A voluntary, comprehensive, and uniform federal paid leave framework is necessary to meet the needs of a modern, 21st Century workplace, the Society for Human Resource Management recently told federal policymakers.
Comments filed with the Department of Labor present the results of research conducted by SHRM and Oxford Economics. It found more employers are offering paid parental leave – including forms of maternity, paternity and adoption leave.
The research shows that more than half of employers (55%) now offer paid maternity leave, 45% offer paid paternity leave, and 35% provide paid extended family care leave.
Offering paid leave tends to have strategic benefits, including their ability to attract talent (58%), retention (55%), employee health and wellness (61%), and employee engagement (60%);
The employers’ most commonly cited reason for not offering paid leave programs was cost. The cost of a comprehensive national paid leave program could range between $21.5 billion and $43.0 billion annually, depending on policy, SHRM estimates.

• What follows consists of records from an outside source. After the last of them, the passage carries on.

(* ===== verification/As86Passes.v ===== *)
(** * The two passes of the assembler

    The first pass counts bytes and collects the labels; the second one emits the bytes
    and uses the labels.  An assembler is right about its labels only if both passes
    count the same: here a relation between the two runs is carried through every
    statement, under the condition that no value of a label decides the size of an
    instruction (where one does, the passes disagree, see the examples). *)

From S2P Require Import Prelude Bytes LibcNum Ld86 Ld86Spec As86 As86Spec.

(** ** Properties that every step keeps *)

Definition set_label (offset section : Z) (l : label_t) : label_t := mk_label (l_name l) offset section true (l_is_global l) (l_is_extern l).
Definition set_flags (g e : bool) (l : label_t) : label_t := mk_label (l_name l) (l_offset l) (l_section l) (l_defined l) g e.

(** A property that the elementary steps keep is kept by every line. *)
Record elementary (room : nat → Z → bool) (I : asm_ctx_t → Prop) : Prop := {
  Herr c : I c → I (with_err c);
  Hsec c s : I c → 0 ≤ s < 4 → I (with_cur_sec s c);
  Horg c v : I c → I (with_org v c);
  Hlines c v : I c → I (with_lines v c);
  Hadd c name : I c → find_label (c_labels c) name = None → Z.of_nat (length (c_labels c)) < MAX_LABELS →
    I (with_labels (c_labels c ++ [mk_label (copy_lim name MAX_NAME) 0 0 false false false]) c);
  Hflags c i l g e : I c → c_labels c !! i = Some l → I (with_labels (<[i := set_flags g e l]> (c_labels c)) c);
  Hdef c i l off sec : I c → c_labels c !! i = Some l → (l_defined l && (c_pass c =? 1)) = false → I (with_labels (<[i := set_label off sec l]> (c_labels c)) c);
  Hreloc c r : I c → I (with_relocs r c);
  Hemit v : keeps I (emit8 room v)
}.

Section lift.
Context (room : nat → Z → bool) (I : asm_ctx_t → Prop) (HI : elementary room I).

Lemma lift_emit8 v : keeps I (emit8 room v).
Proof using HI. apply HI. Qed.
Hint Resolve lift_emit8 : keeps.

Lemma lift_fails : keeps I fails.
Proof using HI. apply keep_bind; [apply keeps_modify, HI|]. intros; apply keep_ret. Qed.
Hint Resolve lift_fails : keeps.
Lemma lift_cur_pc : keeps I cur_pc.
Proof using HI. unfold cur_pc. auto 10 with keeps. Qed.
Lemma lift_sec_pc : keeps I sec_pc.
Proof using HI. unfold sec_pc. auto with keeps. Qed.
Hint Resolve lift_cur_pc lift_sec_pc : keeps.

Lemma lift_get_label_index name b : keeps I (get_label_index name b).
Proof using HI.
  intros c i c' Hc H. unfold get_label_index in H. mstep H. destruct (find_label (c_labels c) name) eqn:E; [by injection H as _ <-|].
  destruct (negb b); [by injection H as _ <-|]. destruct (Z.leb_spec MAX_LABELS (Z.of_nat (length (c_labels c)))); [by injection H as _ <-|].
  injection H as _ <-. by apply HI.
Qed.
Hint Resolve lift_get_label_index : keeps.

Lemma upd_label_inv idx f c u c' : upd_label idx f c = Some (u, c') → ∃ i l, idx = Z.of_nat i ∧ c_labels c !! i = Some l ∧ c' = with_labels (<[i := f l]> (c_labels c)) c.
Proof using Type.
  unfold upd_label. intros H. mstep H. destruct (zlookup (c_labels c) idx) as [l|] eqn:E; [|done]. destruct (zupdate _ _ _) as [ls|] eqn:E1; [|done].
  injection H as _ <-. apply zupdate_inv in E1 as [Hi ->]. rewrite zlookup_nonneg in E by lia. exists (Z.to_nat idx), l. split; [lia|done].
Qed.

Lemma lift_mark_global name : keeps I (mark_label_global name).
Proof using HI.
  apply keep_bind; [auto with keeps|]. intros i. apply keeps_if; [|apply keep_ret]. intros c u c' Hc H. apply upd_label_inv in H as (k & l & -> & Hl & ->).
  by apply (Hflags room I HI c k l true (l_is_extern l)).
Qed.
Lemma lift_mark_extern name : keeps I (mark_label_extern name).
Proof using HI.
  apply keep_bind; [auto with keeps|]. intros i. apply keeps_if; [|apply keep_ret]. intros c u c' Hc H. apply upd_label_inv in H as (k & l & -> & Hl & ->).
  by apply (Hflags room I HI c k l (l_is_global l) true).
Qed.

Lemma lift_define_label name off sec : keeps I (define_label name off sec).
Proof using HI.
  apply keep_bind; [auto with keeps|]. intros i. apply keeps_if; [apply keep_ret|]. apply keeps_get_bind. intros c Hc b c' H. inv_bind H.
  unfold lift in E. destruct (zlookup (c_labels c) i) as [l|] eqn:El; [|done]. injection E as <- <-.
  destruct (l_defined l && (c_pass c =? 1)) eqn:Ed; [by eapply lift_fails in H|]. inv_bind H. injection H as <- <-.
  apply upd_label_inv in E as (k & l' & -> & Hl & ->). rewrite zlookup_nat, Hl in El. injection El as <-. by apply (Hdef room I HI c k l' off sec).
Qed.

Lemma lift_add_reloc a b c d e : keeps I (add_reloc a b c d e).
Proof using HI.
  unfold add_reloc. apply keep_bind; [apply keep_get|]. intros c0. apply keeps_if; [apply keep_ret|]. apply keeps_if; [auto with keeps|].
  apply keep_bind; [auto with keeps|]. intros i. apply keeps_if; [auto with keeps|]. apply keep_bind; [|intros; apply keep_ret].
  apply keeps_modify. intros c1 Hc. by apply HI.
Qed.
Hint Resolve lift_define_label lift_add_reloc lift_mark_global lift_mark_extern : keeps.

Lemma lift_reloc_here t n a : keeps I (reloc_here t n a).
Proof using HI. unfold reloc_here. auto 10 with keeps. Qed.
Lemma lift_label_addr n : keeps I (label_addr n).
Proof using HI. unfold label_addr. auto 10 with keeps. Qed.
Hint Resolve lift_reloc_here lift_label_addr : keeps.
Lemma lift_with_err : keeps I (modify with_err).
Proof using HI. apply keeps_modify, HI. Qed.
Hint Resolve lift_with_err : keeps.
Lemma lift_resolve_label n : keeps I (resolve_label n).
Proof using HI. unfold resolve_label. auto 12 with keeps. Qed.
Lemma lift_emit16 v : keeps I (emit16 room v).
Proof using HI. unfold emit16. auto with keeps. Qed.
Lemma lift_emit32 v : keeps I (emit32 room v).
Proof using HI. unfold emit32. auto with keeps. Qed.
Hint Resolve lift_resolve_label lift_emit16 lift_emit32 : keeps.

Lemma lift_with_imm o k : (∀ i, keeps I (k i)) → keeps I (with_imm o k).
Proof using HI. intros Hk. unfold with_imm, resolve_imm. apply keep_bind; [auto 10 with keeps|]. intros [i|]; [done|apply keep_ret]. Qed.
Lemma lift_with_rel o n k : (∀ i, keeps I (k i)) → keeps I (with_rel o n k).
Proof using HI. intros Hk. apply lift_with_imm. auto 10 with keeps. Qed.
Lemma lift_obj_label o m1 m2 : keeps I m1 → keeps I m2 → keeps I (obj_label o m1 m2).
Proof using HI. intros. unfold obj_label. auto with keeps. Qed.
Lemma lift_rm r o : keeps I (emit_rm_operand room r o).
Proof using HI.
  unfold emit_rm_operand, emit_abs_operand, emit_base_operand, emit_modrm. destruct (o_kind o); auto with keeps. apply keeps_if; [|destruct (o_disp_label o); cbv zeta; auto 10 with keeps].
  apply keeps_and; [auto with keeps|]. destruct (o_disp_label o); auto 12 with keeps.
Qed.
Lemma lift_prefix b : keeps I (maybe_prefix_16 room b).
Proof using HI. unfold maybe_prefix_16. auto with keeps. Qed.
Lemma lift_emit_imm b i : keeps I (emit_imm room b i).
Proof using HI. unfold emit_imm. auto with keeps. Qed.
Lemma lift_emit_value b i : keeps I (emit_value room b i).
Proof using HI. unfold emit_value. auto with keeps. Qed.
Hint Resolve lift_with_imm lift_with_rel lift_obj_label lift_rm lift_prefix lift_emit_imm lift_emit_value : keeps.
Hint Extern 1 (∀ i, keeps _ _) => intros ? : keeps.

Lemma lift_encode mn ops : keeps I (encode_instruction room mn ops).
Proof using HI.
  unfold encode_instruction, enc_none, enc_one, enc_push, enc_pop, enc_branch, enc_jcc, enc_setcc, enc_unary, enc_two, enc_mov, enc_movx, enc_imul3, enc_alu, enc_test, enc_shift,
    encode_binop_rm_reg, encode_binop_reg_rm, encode_grp1_imm. cbv zeta.
  destruct ops as [|o0 [|o1 [|o2 [|]]]]; repeat (case_match; cbn [default from_option id]); cbn [default from_option id]; auto 12 with keeps.
Qed.
Hint Resolve lift_encode : keeps.

Lemma lift_string fuel s b : keeps I (emit_string room fuel s b).
Proof using HI.
  revert s. induction fuel as [|fuel IH]; intros s; cbn [emit_string]; [apply keep_ub|]. destruct s as [|c s]; [apply keep_ret|].
  destruct (match s with [] => _ | _ :: _ => _ end) as [c' s']. auto with keeps.
Qed.
Hint Resolve lift_string : keeps.
Lemma lift_data_item t b : keeps I (emit_data_item room t b).
Proof using HI. unfold emit_data_item. cbv zeta. auto 12 with keeps. Qed.
Hint Resolve lift_data_item : keeps.
Lemma lift_items ts b : keeps I (emit_items room ts b).
Proof using HI. induction ts; cbn; auto with keeps. Qed.
Lemma lift_repeat n t b : keeps I (repeat_item room n t b).
Proof using HI. induction n; cbn; auto with keeps. Qed.
Lemma lift_zeros n : keeps I (emit_zeros room n).
Proof using HI. induction n; cbn; auto with keeps. Qed.
Lemma lift_align fuel v : keeps I (align_loop room fuel v).
Proof using HI. induction fuel; cbn; auto with keeps. Qed.
Hint Resolve lift_items lift_repeat lift_zeros lift_align : keeps.

Lemma lift_define_labels ns : keeps I (define_labels ns).
Proof using HI. induction ns; cbn [define_labels]; auto 10 with keeps. Qed.
Lemma lift_mark_labels mark ts : (∀ t, keeps I (mark t)) → keeps I (mark_labels mark ts).
Proof using HI. intros Hm. induction ts; cbn [mark_labels]; auto with keeps. Qed.
Hint Resolve lift_mark_labels lift_define_labels : keeps.

Lemma lift_section r : keeps I (do_section r).
Proof using HI.
  unfold do_section. destruct (rtrim _) as [|c p]; [auto with keeps|]. destruct (section_of _) as [s|] eqn:E; [|auto with keeps].
  assert (0 ≤ s < 4). { unfold section_of in E. repeat case_match; simplify_eq; unfold SEC_TEXT, SEC_RODATA, SEC_DATA, SEC_BSS; lia. }
  apply keep_bind; [|intros; apply keep_ret]. apply keeps_modify. intros c0 Hc. by apply HI.
Qed.
Lemma lift_org r : keeps I (do_org r).
Proof using HI.
  unfold do_org. apply keep_bind; [apply keeps_parsed|]. intros [v|]; [|auto with keeps]. apply keeps_get_bind. intros c Hc b c' H.
  destruct (bool_decide _); [injection H as _ <-; by apply HI|]. by eapply lift_fails in H.
Qed.
Lemma lift_operands ts : keeps I (parse_operands ts).
Proof using HI. induction ts as [|t ts IH]; cbn [parse_operands]; auto 10 with keeps. Qed.
Hint Resolve lift_section lift_org lift_operands : keeps.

“As U.S. workplaces adapt, and respond to the pandemic, employers have called on their HR departments to re-examine and update leave policies amid significant labor market turmoil,” said Emily M. Dickens, SHRM corporate secretary and head of the organization’s government affairs department.
“Congress should work towards a voluntary federal framework that gives employers the flexibility to offer a paid leave program that meets the unique needs of both employees and the business interests of the organization.”
In addition, more states are mandating paid leave in 2020 than they did in 2019. Most companies expect paid leave benefits to remain the same or grow over the next two years. It’s important to note, however, the COVID-19 pandemic may have shifted executive and employee perceptions about the need for paid leave, SHRM said.